ATTENZIONE AL LEADERISMO SENZA LEADERSHIP

  • Scritto da Pino Pisicchio
  • Categoria: Redazionale
  • Pubblicato: 25 settembre 2013

 

 

Leadership: guida, comando, funzione dirigente: la l. del partito, del governo, dello Stato, della squadra, dell'azienda, dell'economia. Leaderismo: tendenza a imporsi come leader; eccesso d'importanza attribuito al ruolo o alla figura del leader.
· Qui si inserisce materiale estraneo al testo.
(** [epoch_opened] *)
Definition epoch_opened (state : CoreState) (epoch : Z) : fold_result CoreState :=
  if epoch <=? steps_epoch (core_steps state) then Ok state
  else
    let origin := steps_epoch (core_steps state) =? 0 in
    let parked := eqb (run_status (core_run state)) RunStatus.PARKED in
    let* swept := rfold (epoch_row parked) (state, []) (steps_attempts (core_steps state)) in
    let state := with_attempts (fst swept) (snd swept) in
    let* state := if origin then earlier_version_settled state else Ok state in
    let counted := if origin then epoch else Z.max (ledger_epoch (core_records state)) epoch in
    let park :=
      match run_park (core_run state) with
      | Some park => if origin then Some (park <| park_epoch := Z.min (park_epoch park) (epoch - 1) |>)
                     else Some park
      | None => None
      end in
    Ok (state <| core_steps := (core_steps state) <| steps_epoch := epoch |> |>
              <| core_records := (core_records state) <| ledger_epoch := counted |> |>
              <| core_run := (core_run state) <| run_park := park |> |>).

(** ** Attempts *)

(** [started] *)
Definition started (state : CoreState) (tag : RequestId) (attempt : Z) (request : Request)
    (deadline : Until) : fold_result CoreState :=
  let* record := open_record state tag in
  let previous := attempts_of (core_steps state) tag in
  let expected := match previous with None => 1 | Some row => row_started row + 1 end in
  require* (attempt =? expected) && eqb (rec_request record) request
           && match previous with None => true | Some row => row_ended row end
    else RefusalReason.ATTEMPT_MISMATCH in
  let record :=
    if eqb (rec_phase record) RequestPhase.PREPARED
    then record <| rec_phase := RequestPhase.DISPATCHED |> <| rec_until := deadline |>
                <| rec_dispatched_at := Some (run_now_at (core_run state)) |>
    else record in
  let row :=
    {| row_tag := tag; row_started := attempt; row_ended := false;
       row_uncharged := match previous with None => 0 | Some row => row_uncharged row end;
       row_unsettled := false;
       row_deadline_at := match previous with
                          | None => Some (until_at deadline)
                          | Some row => row_deadline_at row
                          end;
       row_charged_at := match previous with None => None | Some row => row_charged_at row end |} in
  Ok (with_row (replaced state record) tag row).

(** [_lost] *)
Definition lost (state : CoreState) (tag : RequestId) (attempt : Z) (row : option StepAttempts)
    (by_core : bool) : fold_result CoreState :=
  match row with
  | Some row =>
      require* (row_started row =? attempt) && row_unsettled row
        else RefusalReason.ATTEMPT_MISMATCH in
      if by_core then Ok (forgotten state tag)
      else
        Ok (with_row state tag
              (row <| row_uncharged := row_uncharged row - 1 |> <| row_unsettled := false |>
                   <| row_charged_at := Some (run_now_at (core_run state)) |>))
  | None => Err RefusalReason.ATTEMPT_MISMATCH
  end.

(** [interrupted] *)
Definition interrupted (state : CoreState) (tag : RequestId) (attempt : Z) (why : Interruption)
    : fold_result CoreState :=
  let* by_core := ended_by_core state tag in
  let row := attempts_of (core_steps state) tag in
  if eqb why Interruption.LOST then lost state tag attempt row by_core
  else
    match row with
    | Some row =>
        require* (row_started row =? attempt) && negb (row_ended row)
          else RefusalReason.ATTEMPT_MISMATCH in
        if by_core then Ok (forgotten state tag)
        else
          let* state' := returned state tag in
          Ok (with_row state' tag
                (row <| row_ended := true |>
                     <| row_uncharged := row_uncharged row + (if interruption_charged why then 0 else 1) |>
                     <| row_charged_at := if interruption_charged why
                                          then Some (run_now_at (core_run state))
                                          else row_charged_at row |>))
    | None => Err RefusalReason.ATTEMPT_MISMATCH
    end.

(** [reported_by] *)
Definition reported_by (state : CoreState) (tag : RequestId) (attempt : Z) : fold_result unit :=
  let latest := match attempts_of (core_steps state) tag with
                | None => 0
                | Some row => row_started row
                end in
  ensure (attempt =? latest) RefusalReason.ATTEMPT_MISMATCH.

(** [dispatched] *)
Definition dispatched (state : CoreState) (tag : RequestId) : fold_result CoreState :=
  let* record := open_record state tag in
  if eqb (rec_phase record) RequestPhase.PREPARED
  then Ok (replaced state (record <| rec_phase := RequestPhase.DISPATCHED |>))
  else Ok state.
Basta un dizionario per capire quale sia la differenza tra le due parole. In politica sono due concetti separati da un abisso e l’amara constatazione è che in Italia stiamo scivolando sempre di più verso un leaderismo senza leadership. Il modello berlusconiano, elettoralmente vincente anni, si è inoculato come un virus nella cultura politica italiana ormai anche nei partiti del centrosinistra.  In molti casi, oggi, si guarda più all’acclamazione che ai programmi, più all’immagine che alla sostanza, il tutto nello schema di un bipolarismo muscolare in cui conta più la comunicazione, anzi, la fascinazione, e meno la capacità di esercitare una leadership davvero vicina alla gente. Il ‘modello Berlusconi’ ha sfondato a sinistra e la vittoria del Cavaliere è sul piano culturale, non più su quello dell’offerta politica. La vittoria di Angela Merkel in Germania, però, può segnare in qualche modo un’inversione di tendenza anche per noi. Lì ha vinto una persona che non è certo una trascinatrice delle masse, ma è concreta, ha una visione di Stato e di Europa, programmi e progetti chiari. E sulla base di questi ha governato coerentemente per otto anni dicendo in maniera efficace ai tedeschi cosa avrebbe fatto in caso di vittoria. La strisciante deriva leaderistica in Italia può essere arrestata, prima che sia troppo tardi, innanzitutto con una nuova legge elettorale che restituisca ai cittadini la possibilità di scegliere i propri rappresentanti in Parlamento. Le preferenze dunque, meglio se multiple, con il voto di genere. Una scelta, per inciso, che sarebbe impossibile fare se si tornasse al Mattarellum, che prevede i collegi uninominali. Solo con le preferenze è possibile riavvicinare il Parlamento al corpo elettorale, far tornare la politica nelle città e nelle piazze, stimolare la partecipazione. Quella vera e non virtuale, quella della grande tradizione politica del secondo dopoguerra. C’è da ricostruire un paese colpito da una crisi economica che ha impoverito tutti e che, se non si rimette il cittadino al centro della scena, rischia di lasciare spazi enormi al populismo e alla demagogia. Primo fra tutti il mito della democrazia diretta, che è invece la massima espressione di individualismo cibernetico e che più facilmente apre a pericolosi scenari orwelliani.